Beauty and the Barge is a 1937 British comedy film directed by Henry Edwards and starring Gordon Harker, Judy Gunn and Jack Hawkins. It was written by Edwin Greenwood and H. Fowler Mear based on the 1905 play Beauty and the Barge by W. W. Jacobs and Louis N. Parker.

It was produced by Julius Hagen's production company Twickenham Film Studios, and made at the Riverside Studios in Hammersmith.

==Plot==
Bargee Captain Barley and young Navy Lieutenant Seton Boyne visit hot-tempered Major Smedley’s house, Barley to woo the housekeeper, Mrs Baldwin, and Boyne to court the Major’s daughter, Ethel. Facing her father’s displeasure for rejecting his choice of husband, Ethel begs Barley to secret her away to London aboard his barge. Thinking she is in love with him, Barley agrees. However, Boyne overhears their plan, joins the crew in disguise, and smuggles Mrs Baldwin aboard too. En route, Boyne outwits Barley, winning Ethel’s hand and appeasing her irate father.

==Cast==
- Gordon Harker as Captain Barley
- Judy Gunn as Ethel Smedley
- Jack Hawkins as Lieutenant Seton Boyne
- George Carney as Tom Codd
- Margaret Rutherford as Mrs Baldwin
- Ronald Shiner as Augustus
- Michael Shepley as Hebert Manners
- Margaret Yarde as Mrs Porton
- Sebastian Smith as Major Smedley
- Margaret Scudamore as Mrs Smedley
- Ann Wemyss as Lucy Dallas

== Reception ==
Kine Weekly wrote: "The story as a story is, of course, slightly tinged with age, but its simple fun nevertheless retains much of its pristine freshness; it is preserved by the salty wit of the author and the fruity humour of Gordon Harker. It should have no difficulty in bringing enjoyment to the he industrial and family element."

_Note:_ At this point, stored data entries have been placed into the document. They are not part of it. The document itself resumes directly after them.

Lemma get_block_served c b :
  reachable c → (cur c ≤ u64_max)%N → cons_blocks_notarized (db c) !! BlockHeader.round b = Some b →
  (BlockHeader.round b + 1 < default 0 (cons_finality_consensus (db c)))%N →
  ∃ sigs, get_block_hashed (BlockHeader.round b) (hash b)
    (match handle_get_block c (MkGetBlockRequest (BlockHeader.round b)) with Ok resp => resp | _ => None end) =
    Ok (notarized_new b sigs).
Proof.
  intros Hr Hmax Hb Hf. pose proof (reachable_wf c Hr) as [Hrest _].
  pose proof (stored_finality_announced c Hr) as Hann. unfold stored_le_announced in Hann.
  pose proof (rb_notarized _ _ _ _ (rest_bounds _ Hrest) _ _ Hb) as Hcur. unfold cur in Hmax.
  assert (prev_notarized (BlockHeader.round b + 1) (db c) = Some b) as Hprev.
  { apply prev_notarized_Some; [apply Hrest|]. split_and!; [done|lia|]. intros r' b' _ ?. lia. }
  unfold handle_get_block, get_finalized_block. cbn [gb_round].
  destruct (N.leb_spec (finality_consensus (watches c)) (BlockHeader.round b)); [lia|].
  assert (round_next (BlockHeader.round b) = Some (BlockHeader.round b + 1)%N) as Hnext
    by (unfold round_next, checked_add; rewrite decide_True by lia; done).
  rewrite Hnext. unfold read_tx, read_with_expect, read_with_inner_falliable, get_prev_notarized_block, get_votes_proposal,
    rd_get, mbind, rd_bind. rewrite Hprev. cbn. unfold get_block_hashed, get_block. cbn.
  eexists. rewrite decide_True by done. cbn. by rewrite decide_True.
Qed.

(** A node with a consensus gives out invites with its initial parameters. *)
Lemma invite_code_total c p iroh_addr :
  reachable c → params_at (db c) 0 = Some p →
  ∃ pin, generate_invite_code (Some c) iroh_addr =
    Ok (MkInvite pin (Some (params_hash p, N.of_nat (length (to_raw p)))) (Iroh iroh_addr)).
Proof.
  intros Hr Hp. pose proof (rest_inv _ (proj1 (reachable_wf c Hr))) as Hinv.
  destruct (params_at_wf _ 0 Hinv) as (q & Hq & Hpwf). rewrite Hp in Hq. injection Hq as <-.
  assert (get_init_params c = Ok p) as Hinit by (by apply read_with_expect_Ok, get_consensus_params_Ok).
  pose proof (params_len_wf (E:=Whatever) p Hpwf) as Hlen. unfold params_len in Hlen.
  unfold generate_invite_code. rewrite Hinit. unfold hash_and_len. cbn. rewrite Hlen.
  destruct (cons_finality_consensus (db c) ≫= round_prev) as [f|] eqn:Hf; cbn in Hf; rewrite ?Hf; cbn; eauto.
Qed.

(** C28: An invite works: a node without a consensus that joins with the invite
    code of a node, which answers as [rpc_server.rs] does and stays in the same
    state, gets a consensus, with the initial parameters of that node and with a
    block pinned that is notarized there and final.  (The parameters of the node
    are assumed to decode from their encoding.) *)
Theorem join_with_invite `{!BaoLaws} self c iaddrs iroh_addr addrs our :
  reachable c → (cur c ≤ u64_max)%N → addr_wf self iaddrs →
  (∀ r p, params_at (db c) r = Some p → from_raw (to_raw p) = Ok p) →
  ∃ invite c' addrs',
    generate_invite_code (Some c) iroh_addr = Ok invite ∧
    consensus_join_static_inner (serve_consensus c iaddrs) empty_db addrs invite our = (Ok c', addrs') ∧
    reachable c' ∧ params_at (db c') 0 = params_at (db c) 0 ∧
    (∀ r h, invite_pin invite = Some (r, h) → cons_blocks_pinned (db c') = {[r := h]} ∧
       ∃ b, cons_blocks_notarized (db c) !! r = Some b ∧ hash b = h ∧ (r < finality_consensus (watches c))%N).
Proof.
  intros Hr Hmax Hwf Hdecode. pose proof (reachable_wf c Hr) as [Hrest _]. pose proof (rest_inv _ Hrest) as Hinv.
  destruct (params_at_wf _ 0 Hinv) as (p & Hp & Hpwf).
  destruct (invite_code_total c p iroh_addr Hr Hp) as [pin Hinvite].
  set (invite := MkInvite pin _ _) in *.
  destruct (fetch_params_served self c iaddrs addrs 0 p Hwf Hp (Hdecode 0%N p Hp)) as [addrs1 Hfetch].
  assert (∃ addrs2, check_pin (serve_consensus c iaddrs) pin addrs1 = (Ok (), addrs2)) as [addrs2 Hpin].
  { destruct pin as [[r h]|]; [|by exists addrs1]. cbn [check_pin].
    destruct (pin_of_invite c iroh_addr invite r h Hinv Hinvite eq_refl) as (b & Hb & <- & <- & Hfin).
    destruct (get_block_served c b Hr Hmax Hb Hfin) as [s Hs]. cbn [block_answer serve_consensus]. rewrite Hs. cbv zeta.
    change (notarized_inner (notarized_new b s)) with b.
    destruct (proj1 (inv_notarized _ Hinv _ _ Hb)) as (_ & _ & _ & (q & Hq & Hqh & Hql) & _). rewrite Hqh, Hql.
    destruct (fetch_params_served self c iaddrs addrs1 _ q Hwf Hq (Hdecode _ _ Hq)) as [addrs3 ->]. eauto. }
  destruct (init_total p our pin Hpwf) as [c' Hc']. destruct (init_created _ _ _ _ Hc') as [Hp' Hpinned].
  exists invite, c', addrs2. split_and!; [done| |by eapply RInit|by rewrite Hp'|].
  - unfold consensus_join_static_inner. cbn [invite_init_params invite_pin invite]. rewrite Hfetch, Hpin, Hc'. done.
  - cbn [invite_pin invite]. intros r h ->. split; [done|].
    destruct (pin_of_invite c iroh_addr invite r h Hinv Hinvite eq_refl) as (b & Hb & _ & Hh & Hfin).
    exists b. split_and!; [done|done|]. pose proof (stored_finality_announced c Hr) as Hann.
    unfold stored_le_announced in Hann. lia.
Qed.

(** ** Creating a consensus *)
Lemma consensus_init_static_total sk extra version now :
  NoDup (ed25519_pubkey sk :: extra) →
  Forall (λ pk, verifying_key_ok pk = true) (ed25519_pubkey sk :: extra) → (length extra ≤ 254)%nat →
  (∀ peers, (length peers ≤ 255)%nat →
     (N.of_nat (length (to_raw (ConsensusParams.mk 0 version now 0 0 None peers))) ≤ u32_max)%N) →
  ∃ c p, consensus_init_static empty_db sk extra version now = Ok c ∧
    init p empty_db (Some (ed25519_pubkey sk)) None = Ok c ∧ params_wf p ∧
    ConsensusParams.peers p ≡ₚ ed25519_pubkey sk :: extra.
Proof.
  intros Hnd Hkeys Hlen Hraw. unfold consensus_init_static. set (peers := PeerSet.sort_unstable _).
  assert (peers ≡ₚ ed25519_pubkey sk :: extra) as Hperm by apply PeerSet.sort_unstable_perm.
  assert (params_wf (ConsensusParams.mk 0 version now 0 0 None peers)) as Hwf.
  { constructor; cbn [ConsensusParams.peers]; [rewrite Hperm; cbn; lia..|by apply PeerSet.sort_wf|by rewrite Hperm|].
    apply Hraw. rewrite Hperm. cbn. lia. }
  destruct (init_total _ (Some (ed25519_pubkey sk)) None Hwf) as [c Hc]. eexists c, _.
  split_and!; [exact Hc|exact Hc|exact Hwf|exact Hperm].
Qed.

(** Creating a consensus works for every set of other peers that are valid
    keys, distinct, and at most 254: the node is then in the first round of a
    consensus whose peers are its own key and the others.  It is done once: a
    node that has a consensus is not given another one, by creating or by
    joining. *)
Theorem consensus_is_created_once (l : Life) sk extra version now srv invite :
  life_secret l = Some sk →
  (life_consensus l = None → life_db l = empty_db → NoDup (ed25519_pubkey sk :: extra) →
   Forall (λ pk, verifying_key_ok pk = true) (ed25519_pubkey sk :: extra) → (length extra ≤ 254)%nat →
   (∀ peers, (length peers ≤ 255)%nat →
      (N.of_nat (length (to_raw (ConsensusParams.mk 0 version now 0 0 None peers))) ≤ u32_max)%N) →
   ∃ c l' p, consensus_init l extra version now = Ok l' ∧ life_consensus l' = Some c ∧ reachable c ∧
     params_at (db c) 0 = Some p ∧ ConsensusParams.peers p ≡ₚ ed25519_pubkey sk :: extra) ∧
  (∀ c, life_consensus l = Some c →
     (∀ l', consensus_init l extra version now ≠ Ok l') ∧ life_consensus (consensus_join srv l invite).2 = Some c).
Proof.
  intros Hsk. split.
  - intros Hnone Hdb Hnd Hkeys Hlen Hraw. unfold consensus_init, current_db. rewrite Hsk, Hnone, Hdb.
    destruct (consensus_init_static_total sk extra version now Hnd Hkeys Hlen Hraw) as (c & p & Hc & Hi & Hwf & Hperm).
    rewrite Hc. cbn. unfold set_consensus. rewrite Hnone. destruct (init_created _ _ _ _ Hi) as [Hp _].
    eexists c, _, _. split_and!; [done|done|by eapply RInit|exact Hp|exact Hperm].
  - intros c Hc. split.
    + intros l' Hl. unfold consensus_init in Hl. rewrite Hsk in Hl. apply bind_Ok in Hl as (c' & _ & Hl).
      unfold set_consensus in Hl. by rewrite Hc in Hl.
    + unfold consensus_join. destruct (consensus_join_static_inner _ _ _ _ _) as [o addrs].
      destruct o as [c'|e|w]; cbn; [|done..]. unfold set_consensus. cbn. by rewrite Hc.
Qed.
End Join.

The Daily Film Renter wrote: "This effort ambles along at a leisurely pace, while a number of the gags seem more redolent of the Queen Anne period than the 'Jacobean.' Gordon Harker is the mainspring of the film, although, ironically enough, he is not particularly well cast. ... Stellar devotees will probably find Harker's presence in the cast a good reason for secing the picture, while the masses should be agreeably entertained at times during the unspooling."